Though vastly different in emphasis, all of these thinkers grappled with the same question: How does change work at the deepest level, and what are its signatures? Whereas Gramsci analyzed ideological legitimacy and Foucault interrogated epistemes, Braudel listened for change in the patterns of daily life, and Polanyi tracked institutional responses to economic upheaval.

These lenses are not crystal balls, but they offer ways of detecting institutional realignments. They help clarify the difference between sweeping transformations, like the one Thomas Avery experienced, and more gradual shifts, like those that occurred during Mary Gonzalez’s life.

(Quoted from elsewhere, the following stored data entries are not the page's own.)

(* ===== verification/Paths.v ===== *)
(** * Directories of an installation: platform/src/platform_paths.c

    The resolution of the installation root and of the directories below it,
    their creation, and the removal of what is stale in the temporary one, over
    a file system with directories, files and symbolic links, on POSIX.  The
    environment and the contents of files are arguments. *)
From stdpp Require Import gmap list.
From S2P Require Import Prelude CLib ErrCodes.

(** ** The file system *)

Abbreviation path := (list cstr).

Inductive kind := KFile | KDir | KLink (target : cstr).

(** A time is that of the last change before the calls that are modelled: the
    times that the system gives to a directory when an entry is made in it or
    removed from it are not followed.  No call reads the time of a directory that
    it has changed before. *)
Record node := Node { kind_of : kind; mtime : Z }.

(** The nodes by their place, the directory of the process, the directories
    that the process cannot change and those that it cannot list. *)
Record fs := Fs { nodes : gmap path node; cwd : path; locked : list path; unreadable : list path }.

Definition set_nodes (m : gmap path node) (f : fs) : fs := Fs m (cwd f) (locked f) (unreadable f).

Definition DOT : cstr := [46].
Definition DOTDOT : cstr := [46; 46].

(** The components of a path; empty ones and dots say nothing. *)
Definition comps (p : cstr) : path := filter (fun c => c <> [] /\ c <> DOT) (fields 47 p).

Definition start (f : fs) (p : cstr) (here : path) : path := if bool_decide (head p = Some 47) then [] else here.

(** The place that a path leads to, with at most [links] symbolic links. *)
Fixpoint walk (links : nat) (f : fs) : path -> path -> option path :=
  fix go (here todo : path) {struct todo} : option path :=
    match todo with
    | [] => Some here
    | c :: rest =>
        if bool_decide (c = DOTDOT) then go (removelast here) rest
        else
          match kind_of <$> nodes f !! (here ++ [c]) with
          | None => None
          | Some KDir => go (here ++ [c]) rest
          | Some KFile => match rest with [] => Some (here ++ [c]) | _ => None end
          | Some (KLink t) =>
              match links with
              | O => None
              | S links' => walk links' f (start f t here) (comps t ++ rest)
              end
          end
    end.

Definition PATH_MAX : nat := Z.to_nat 4096.

(** The system refuses empty paths and paths of [PATH_MAX] bytes and more. *)
Definition path_ok (p : cstr) : bool := negb (bool_decide (p = [])) && (length p <? PATH_MAX)%nat.

Definition resolve (f : fs) (p : cstr) : option path := if path_ok p then walk 40 f (start f p (cwd f)) (comps p) else None.

Definition stat (f : fs) (p : cstr) : option node := q ← resolve f p; nodes f !! q.

(** The directory that the last component is looked up in, and its place there:
    a link there is not followed. *)
Definition place (f : fs) (p : cstr) : option (path * cstr) :=
  if path_ok p then
    c ← last (comps p);
    q ← walk 40 f (start f p (cwd f)) (removelast (comps p));
    match kind_of <$> nodes f !! q with Some KDir => Some (q, c) | _ => None end
  else None.

(** The names in a directory. *)
Definition entries (m : gmap path node) (q : path) : list cstr :=
  omap (fun k => if bool_decide (k <> [] /\ removelast k = q) then last k else None) (map fst (map_to_list m)).

Inductive mkdir_result := Made (f : fs) | Exists | Failed.

Definition mkdir (f : fs) (p : cstr) : mkdir_result :=
  match place f p with
  | None => if path_ok p && bool_decide (comps p = []) then Exists else Failed
  | Some (q, c) =>
      if bool_decide (c = DOTDOT) then Exists
      else
        match nodes f !! (q ++ [c]) with
        | Some _ => Exists
        | None => if bool_decide (q ∈ locked f) then Failed else Made (set_nodes (<[q ++ [c] := Node KDir 0]> (nodes f)) f)
        end
  end.

Definition rmdir (f : fs) (p : cstr) : option fs :=
  '(q, c) ← place f p;
  match kind_of <$> nodes f !! (q ++ [c]) with
  | Some KDir =>
      if bool_decide (entries (nodes f) (q ++ [c]) = [] /\ c <> DOTDOT /\ q ∉ locked f) then Some (set_nodes (delete (q ++ [c]) (nodes f)) f) else None
  | _ => None
  end.

(** [remove] of the C library. *)
Definition remove (f : fs) (p : cstr) : option fs :=
  '(q, c) ← place f p;
  match kind_of <$> nodes f !! (q ++ [c]) with
  | None => None
  | Some KDir => rmdir f p
  | Some _ => if bool_decide (q ∈ locked f) then None else Some (set_nodes (delete (q ++ [c]) (nodes f)) f)
  end.

(** ** Removing what is stale *)

Definition AIRY_TMP_STALE_DAYS : Z := 7.
Definition AIRY_TMP_CLEAN_CAP : nat := 256.

Definition cut (s : cstr) : cstr := take (PATH_MAX - 1) s.

Definition child (p name : cstr) : cstr := cut (p ++ [47] ++ name).

Definition is_dots (name : cstr) : bool :=
  (nth 0 name 0 =? 46) && ((nth 1 name 0 =? 0) || ((nth 1 name 0 =? 46) && (nth 2 name 0 =? 0))).

Section removal.

(** The order in which a directory is listed. *)
Context (shuffle : list cstr -> list cstr).

Definition opendir (f : fs) (p : cstr) : option (list cstr) :=
  q ← resolve f p;
  match kind_of <$> nodes f !! q with
  | Some KDir => if bool_decide (q ∈ unreadable f) then None else Some (shuffle (DOT :: DOTDOT :: entries (nodes f) q))
  | _ => None
  end.

Fixpoint rm_children (rec : fs -> cstr -> option (Z * fs)) (p : cstr) (names : list cstr) (f : fs) : option (Z * fs) :=
  match names with
  | [] => Some (0, f)
  | name :: names' =>
      if is_dots name then rm_children rec p names' f
      else
        let c := child p name in
        match stat f c with
        | None => rm_children rec p names' f
        | Some cst =>
            match kind_of cst with
            | KDir => '(rc, f) ← rec f c; if rc =? 0 then rm_children rec p names' f else Some (-1, f)
            | _ => match remove f c with Some f => rm_children rec p names' f | None => Some (-1, f) end
            end
        end
  end.

(** [fuel] bounds the nesting of calls; [None] when it is used up. *)
Fixpoint paths_rm_rf (fuel : nat) (f : fs) (p : cstr) : option (Z * fs) :=
  match fuel with
  | O => None
  | S fuel' =>
      if bool_decide (p = []) then Some (-1, f)
      else
        match stat f p with
        | None => Some (0, f)
        | Some st =>
            match kind_of st with
            | KDir =>
                match opendir f p with
                | None => Some (-1, f)
                | Some names =>
                    '(rc, f) ← rm_children (paths_rm_rf fuel') p names f;
                    if rc =? 0 then match rmdir f p with Some f => Some (0, f) | None => Some (-1, f) end else Some (-1, f)
                end
            | _ => match remove f p with Some f => Some (0, f) | None => Some (-1, f) end
            end
        end
  end.

Fixpoint clean_entries (fuel : nat) (cutoff : Z) (tmp : cstr) (room : nat) (names : list cstr) (f : fs) : option fs :=
  match room, names with
  | S room', name :: names' =>
      if bool_decide (head name = Some 46) then clean_entries fuel cutoff tmp room names' f
      else
        let full := child tmp name in
        match stat f full with
        | None => clean_entries fuel cutoff tmp room names' f
        | Some st =>
            if cutoff <=? mtime st then clean_entries fuel cutoff tmp room names' f
            else
              match kind_of st with
              | KDir => '(rc, f) ← paths_rm_rf fuel f full; clean_entries fuel cutoff tmp (if rc =? 0 then room' else room) names' f
              | _ =>
                  match remove f full with
                  | Some f => clean_entries fuel cutoff tmp room' names' f
                  | None => clean_entries fuel cutoff tmp room names' f
                  end
              end
        end
  | _, _ => Some f
  end.

Definition paths_cleanup_stale_tmp (fuel : nat) (now : Z) (tmp : cstr) (f : fs) : option fs :=
  let cutoff := now - AIRY_TMP_STALE_DAYS * 24 * 3600 in
  match opendir f tmp with None => Some f | Some names => clean_entries fuel cutoff tmp AIRY_TMP_CLEAN_CAP names f end.

End removal.

(** ** Creating directories *)

Definition is_sep (c : Z) : bool := (c =? 47) || (c =? 92).

(** The separators at the end, except for the first byte. *)
Definition strip_seps (s : cstr) : cstr :=
  match s with
  | [] => []
  | c :: s' => c :: foldr (fun d r => match r with [] => if is_sep d then [] else [d] | _ => d :: r end) [] s'
  end.

Definition mkdir_quiet (f : fs) (p : cstr) : fs := match mkdir f p with Made f => f | _ => f end.

(** [pre]: the bytes before the pointer, each separator passed being a slash. *)
Fixpoint mkdir_each (f : fs) (pre rest : cstr) : fs * cstr :=
  match rest with
  | [] => (f, pre)
  | c :: rest' => if is_sep c then mkdir_each (mkdir_quiet f pre) (pre ++ [47]) rest' else mkdir_each f (pre ++ [c]) rest'
  end.

Definition paths_mkdir_p (f : fs) (p : option cstr) : Z * fs :=
  match p with
  | None | Some [] => (AIRY_ERR_INVALID_PARAM, f)
  | Some p =>
      match strip_seps (cut p) with
      | [] => (AIRY_ERR_INVALID_PARAM, f)
      | c :: rest =>
          let '(f, tmp) := mkdir_each f [c] rest in
          match mkdir f tmp with
          | Made f => (AIRY_SUCCESS, f)
          | Exists => (AIRY_SUCCESS, f)
          | Failed => (AIRY_ERR_SYS_FILE, f)
          end
      end
  end.

(** ** The directories *)

Definition AIRY_DEFAULT_HOME_DIR : cstr := cs ".airymaxrt".
Definition AIRY_HOME_SUBDIR_BIN : cstr := cs "bin".
Definition AIRY_HOME_SUBDIR_LIB : cstr := cs "lib".
Definition AIRY_HOME_SUBDIR_RUN : cstr := cs "run".
Definition AIRY_HOME_SUBDIR_LOG : cstr := cs "data/agentrt/logs".
Definition AIRY_HOME_SUBDIR_CONFIG : cstr := cs "config".
Definition AIRY_HOME_SUBDIR_DATA : cstr := cs "data".
Definition AIRY_HOME_SUBDIR_TMP : cstr := cs "data/agentrt/tmp".
Definition AIRY_HOME_SUBDIR_CACHE : cstr := cs "data/agentrt/cache".
Definition AIRY_HOME_SUBDIR_WORKSPACE : cstr := cs "data/agentrt/workspaces".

They suggest that structural shifts often begin at the margins — through accumulating anomalies in norms and expectations, as well as institutional friction — signaling that deeper transformations are in progress.

USING THE FRAMEWORKS

If AI marks the beginning of a structural transformation, the signs are scattered and subtle: collapsing legitimacy; reconfigured routines; and shifts in how work, value, and time are organized. Despite their differences, both Gramsci and Braudel would likely recognize the current moment as one of meaningful disturbance where structural change is possible.

Gramsci’s concept of interregnum maps well onto the past few years. In the wake of the George Floyd protests, elite institutions across the country embraced ideas drawn directly from Gramsci’s own theory of cultural power: the notion that social and political control is maintained not only through coercion, but through the institutions — schools, media, civil society — that create cultural consent.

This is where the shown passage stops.